#### Action item:
Once the line containing "Abbreviation MIN_TWAP_MIN_SAMPLES := 3." is found in the entries below, restate it and each following line word for word, stopping after the line containing "let no_orca := oa_orca_pool args =? 0 in".

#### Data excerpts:

(* ===== verification/OracleAdmin.v ===== *)
(** * Oracle configuration ([instructions/init_market_oracle.rs], [oracle_admin.rs])

    Binding a market to its feeds and thresholds, rebinding the feeds, and moving the
    oracle program ids. *)

From S2P Require Import Prelude MachineInt Twap State Init Governance.

Open Scope Z_scope.

Abbreviation TWAP_RING_CAPACITY := 64.
Abbreviation MIN_TWAP_WINDOW_SECS := 300.
Abbreviation MAX_TWAP_WINDOW_SECS := 86400.
Abbreviation MIN_TWAP_MIN_SAMPLES := 3.
Abbreviation MIN_PRICE_BAND_RATIO := 4.
Abbreviation MAX_LIQUIDITY_HAIRCUT_BPS := 2000.

(** The 32 bytes of the shared SOL/USD feed id. *)
Abbreviation PYTH_SOL_USD_FEED_ID :=
  6959351485434278636326695724392391178989984734204430081894928763238541364719.

Record InitMarketOracleArgs := mkInitMarketOracleArgs {
  oa_pyth_feed_id : Z;
  oa_switchboard_feed : Pubkey;
  oa_orca_pool : Pubkey;
  oa_raydium_pool : Pubkey;
  oa_max_conf_bps : Z;
  oa_max_deviation_bps : Z;
  oa_twap_max_divergence_bps : Z;
  oa_max_age_secs : Z;
  oa_k_bps : Z;
  oa_twap_window_secs : Z;
  oa_twap_min_samples : Z;
  oa_twap_max_staleness_secs : Z;
  oa_price_band_lower_ray : Z;
  oa_price_band_upper_ray : Z;
  oa_liq_max_divergence_bps : Z;
  oa_lst_stake_pool : Pubkey;
  oa_canonical_primary : bool;
  oa_liquidity_haircut_bps : Z;
}.

(** [value > 0 && value <= max] *)
Definition positive_to (max value : Z) : result Error unit :=
  check ((0 <? value) && (value <=? max)) FusdError.ParamOutOfBounds.

Definition between (lo hi value : Z) : result Error unit :=
  check ((lo <=? value) && (value <=? hi)) FusdError.ParamOutOfBounds.

(** The feed bindings, by oracle mode. *)
Definition validate_bindings (args : InitMarketOracleArgs) (collateral quote : Pubkey) : result Error unit :=
  let bad := FusdError.ParamOutOfBounds in
  let no_orca := oa_orca_pool args =? 0 in
  let no_raydium := oa_raydium_pool args =? 0 in
  _ ← check (negb (oa_pyth_feed_id args =? 0)) bad;
  _ ← check (negb (oa_switchboard_feed args =? 0)) bad;
  _ ← (if oa_canonical_primary args then
         _ ← check (oa_pyth_feed_id args =? PYTH_SOL_USD_FEED_ID) bad;
         _ ← check (negb (oa_lst_stake_pool args =? 0)) bad;
         _ ← check (no_orca && no_raydium) bad;
         positive_to MAX_LIQUIDITY_HAIRCUT_BPS (oa_liquidity_haircut_bps args)
       else
         _ ← check (negb no_orca || negb no_raydium) bad;
         check (oa_liquidity_haircut_bps args =? 0) bad);
  _ ← check (no_orca || no_raydium || negb (oa_orca_pool args =? oa_raydium_pool args)) bad;
  check (negb (quote =? collateral)) bad.

(** The thresholds. *)
Definition validate_thresholds (args : InitMarketOracleArgs) (decimals : Z) : result Error unit :=
  let bad := FusdError.ParamOutOfBounds in
  _ ← positive_to MAX_ORACLE_CONF_BPS (oa_max_conf_bps args);
  _ ← positive_to MAX_ORACLE_DEVIATION_BPS (oa_max_deviation_bps args);
  _ ← positive_to MAX_TWAP_DIVERGENCE_BPS (oa_twap_max_divergence_bps args);
  _ ← positive_to MAX_ORACLE_MAX_AGE_SECS (oa_max_age_secs args);
  _ ← between MIN_ORACLE_K_BPS MAX_ORACLE_K_BPS (oa_k_bps args);
  _ ← between MIN_TWAP_WINDOW_SECS MAX_TWAP_WINDOW_SECS (oa_twap_window_secs args);
  _ ← between MIN_TWAP_MIN_SAMPLES TWAP_RING_CAPACITY (oa_twap_min_samples args);
  _ ← positive_to MAX_TWAP_STALENESS_SECS (oa_twap_max_staleness_secs args);
  _ ← (if negb (oa_price_band_lower_ray args =? 0) && negb (oa_price_band_upper_ray args =? 0) then
         min_upper ← math (checked_mul128 (oa_price_band_lower_ray args) MIN_PRICE_BAND_RATIO);
         check (min_upper <=? oa_price_band_upper_ray args) bad
       else Ok tt);
  _ ← check (oa_liq_max_divergence_bps args <=? MAX_LIQ_DIVERGENCE_BPS) bad;
  _ ← check ((oa_liq_max_divergence_bps args =? 0)
             || ((oa_twap_max_divergence_bps args <=? oa_liq_max_divergence_bps args)
                 && (oa_max_deviation_bps args <=? oa_liq_max_divergence_bps args))) bad;
  if negb (oa_lst_stake_pool args =? 0) then check (decimals =? 9) bad else Ok tt.

(** The empty ring: all zeroes. *)
Definition empty_ring : ObservationRing :=
  mkObservationRing (replicate (Z.to_nat TWAP_RING_CAPACITY) 0) (replicate (Z.to_nat TWAP_RING_CAPACITY) 0) 0 0.

Definition init_market_oracle (cfg : ProtocolConfig) (authority : Pubkey) (collateral quote : MintInfo)
    (args : InitMarketOracleArgs) : result Error (MarketOracle * ObservationRing) :=
  _ ← check (bool_decide (authority = gov_authority cfg)) FusdError.Unauthorized;
  _ ← validate_bindings args (mi_key collateral) (mi_key quote);
  _ ← validate_thresholds args (mi_decimals collateral);
  Ok ({| ora_collateral_mint := mi_key collateral; pyth_feed_id := oa_pyth_feed_id args;
         switchboard_feed := oa_switchboard_feed args; orca_pool := oa_orca_pool args;
         raydium_pool := oa_raydium_pool args; ora_collateral_decimals := mi_decimals collateral;
         quote_mint := mi_key quote; quote_decimals := mi_decimals quote;
         max_conf_bps := oa_max_conf_bps args; max_deviation_bps := oa_max_deviation_bps args;
         twap_max_divergence_bps := oa_twap_max_divergence_bps args;
         max_age_secs := oa_max_age_secs args; k_bps := oa_k_bps args;
         twap_window_secs := oa_twap_window_secs args; twap_min_samples := oa_twap_min_samples args;
         twap_max_staleness_secs := oa_twap_max_staleness_secs args;
         price_band_lower_ray := oa_price_band_lower_ray args;
         price_band_upper_ray := oa_price_band_upper_ray args;
         liq_max_divergence_bps := oa_liq_max_divergence_bps args;
         lst_stake_pool := oa_lst_stake_pool args;
         canonical_primary := if oa_canonical_primary args then 1 else 0;
         liquidity_haircut_bps := oa_liquidity_haircut_bps args;
         last_canonical_rate_ray := 0 |}, empty_ring).

Record RebindOracleFeedsArgs := mkRebindOracleFeedsArgs {
  rb_pyth_feed_id : Z;
  rb_switchboard_feed : Pubkey;
  rb_orca_pool : Pubkey;
  rb_raydium_pool : Pubkey;
}.

(** [rebind_market_oracle_feeds]: the cached price is aged past the staleness bound. *)
Definition rebind_feeds (clk : Clock) (cfg : ProtocolConfig) (authority : Pubkey) (m : Market)
    (o : MarketOracle) (args : RebindOracleFeedsArgs) : result Error (Market * MarketOracle) :=
  let bad := FusdError.ParamOutOfBounds in
  let no_orca := rb_orca_pool args =? 0 in
  let no_raydium := rb_raydium_pool args =? 0 in
  _ ← check (bool_decide (authority = gov_authority cfg)) FusdError.Unauthorized;
  _ ← check (negb (rb_pyth_feed_id args =? 0)) bad;
  _ ← check (negb (rb_switchboard_feed args =? 0)) bad;
  _ ← check (negb no_orca || negb no_raydium) bad;
  _ ← check (no_orca || no_raydium || negb (rb_orca_pool args =? rb_raydium_pool args)) bad;
  let o := o <| pyth_feed_id := rb_pyth_feed_id args |> <| switchboard_feed := rb_switchboard_feed args |>
             <| orca_pool := rb_orca_pool args |> <| raydium_pool := rb_raydium_pool args |> in
  Ok (m <| spot_updated_slot := sat_sub (slot clk) (MAX_PRICE_STALENESS_SLOTS + 1) |>, o).

(** [set_oracle_program_ids] *)
Definition set_program_ids (cfg : ProtocolConfig) (authority : Pubkey)
    (new_pyth new_alt new_switchboard : option Pubkey) : result Error ProtocolConfig :=
  _ ← check (bool_decide (authority = gov_authority cfg)) FusdError.Unauthorized;
  cfg ← (match new_pyth with
         | Some p =>
             _ ← check (negb (p =? 0)) FusdError.ParamOutOfBounds;
             Ok (cfg <| pyth_receiver_program_id := p |>)
         | None => Ok cfg
         end);
  let cfg := match new_alt with Some a => cfg <| pyth_receiver_program_id_alt := a |> | None => cfg end in
  match new_switchboard with
  | Some s =>
      _ ← check (negb (s =? 0)) FusdError.ParamOutOfBounds;
      Ok (cfg <| switchboard_program_id := s |>)
  | None => Ok cfg
  end.

(** Rebinding the feeds does not keep the bindings of the canonical-primary mode. A
    market created in that mode is bound to the SOL/USD feed and to no DEX pool; a rebind
    is accepted only with a pool, so every successful one leaves the market in the mode
    with a pool bound, which [init_market_oracle] refuses, and the feed may be any other:
    its price would be multiplied by the pool's rate as if it were SOL's. *)
Theorem rebind_leaves_canonical_mode (cfg cfg' : ProtocolConfig) (a a' : Pubkey) (mint quote : MintInfo)
    (args : InitMarketOracleArgs) (o o' : MarketOracle) (ring : ObservationRing) (clk : Clock) (m m' : Market)
    (rargs : RebindOracleFeedsArgs)
    (Hinit : init_market_oracle cfg a mint quote args = Ok (o, ring)) (Hmode : oa_canonical_primary args = true)
    (Hre : rebind_feeds clk cfg' a' m o rargs = Ok (m', o')) :
  (canonical_primary o = 1 /\ pyth_feed_id o = PYTH_SOL_USD_FEED_ID /\ orca_pool o = 0 /\ raydium_pool o = 0) /\
  canonical_primary o' = 1 /\ (orca_pool o' <> 0 \/ raydium_pool o' <> 0) /\ pyth_feed_id o' = rb_pyth_feed_id rargs.
Proof.
  unfold init_market_oracle in Hinit. bind Hinit as u1 H1. bind Hinit as u2 Hbind. bind Hinit as u3 H3.
  unfold validate_bindings in Hbind. rewrite Hmode in Hbind. cbv zeta in Hbind. bind Hbind as u4 H4. bind Hbind as u5 H5.
  bind Hbind as u6 Hm. bind Hm as u7 Hfeed. bind Hm as u8 Hlst. bind Hm as u9 Hpools. apply check_Ok in Hfeed, Hpools.
  injection Hinit as <- _. rewrite Hmode. cbn. propify.
  unfold rebind_feeds in Hre. cbv zeta in Hre. do 3 (bind Hre as ? Hs; clear Hs). bind Hre as u10 Hp. bind Hre as u11 Hd.
  apply check_Ok in Hp. injection Hre as _ <-. cbn. rewrite Hmode. split; [done|]. split; [done|]. split; [|done].
  apply orb_true_iff in Hp as [Hp|Hp]; propify; auto.
Qed.

(** A fuSOL market rebound to feed 1234. *)
Definition demo_market : Market :=
  mkMarket 1 10 0 0 0 0 0 0 0 11000 0 9 0 0 0 0 0 0 0 0 0 0 0 0 10 0 0 true 0 false 11000
    0 0 0 0 0 0 0 0 0 0 0 0 0 0 0 0 0 0 0 0.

#### Reply:
Abbreviation MIN_TWAP_MIN_SAMPLES := 3.
Abbreviation MIN_PRICE_BAND_RATIO := 4.
Abbreviation MAX_LIQUIDITY_HAIRCUT_BPS := 2000.

(** The 32 bytes of the shared SOL/USD feed id. *)
Abbreviation PYTH_SOL_USD_FEED_ID :=
  6959351485434278636326695724392391178989984734204430081894928763238541364719.

Record InitMarketOracleArgs := mkInitMarketOracleArgs {
  oa_pyth_feed_id : Z;
  oa_switchboard_feed : Pubkey;
  oa_orca_pool : Pubkey;
  oa_raydium_pool : Pubkey;
  oa_max_conf_bps : Z;
  oa_max_deviation_bps : Z;
  oa_twap_max_divergence_bps : Z;
  oa_max_age_secs : Z;
  oa_k_bps : Z;
  oa_twap_window_secs : Z;
  oa_twap_min_samples : Z;
  oa_twap_max_staleness_secs : Z;
  oa_price_band_lower_ray : Z;
  oa_price_band_upper_ray : Z;
  oa_liq_max_divergence_bps : Z;
  oa_lst_stake_pool : Pubkey;
  oa_canonical_primary : bool;
  oa_liquidity_haircut_bps : Z;
}.

(** [value > 0 && value <= max] *)
Definition positive_to (max value : Z) : result Error unit :=
  check ((0 <? value) && (value <=? max)) FusdError.ParamOutOfBounds.

Definition between (lo hi value : Z) : result Error unit :=
  check ((lo <=? value) && (value <=? hi)) FusdError.ParamOutOfBounds.

(** The feed bindings, by oracle mode. *)
Definition validate_bindings (args : InitMarketOracleArgs) (collateral quote : Pubkey) : result Error unit :=
  let bad := FusdError.ParamOutOfBounds in
  let no_orca := oa_orca_pool args =? 0 in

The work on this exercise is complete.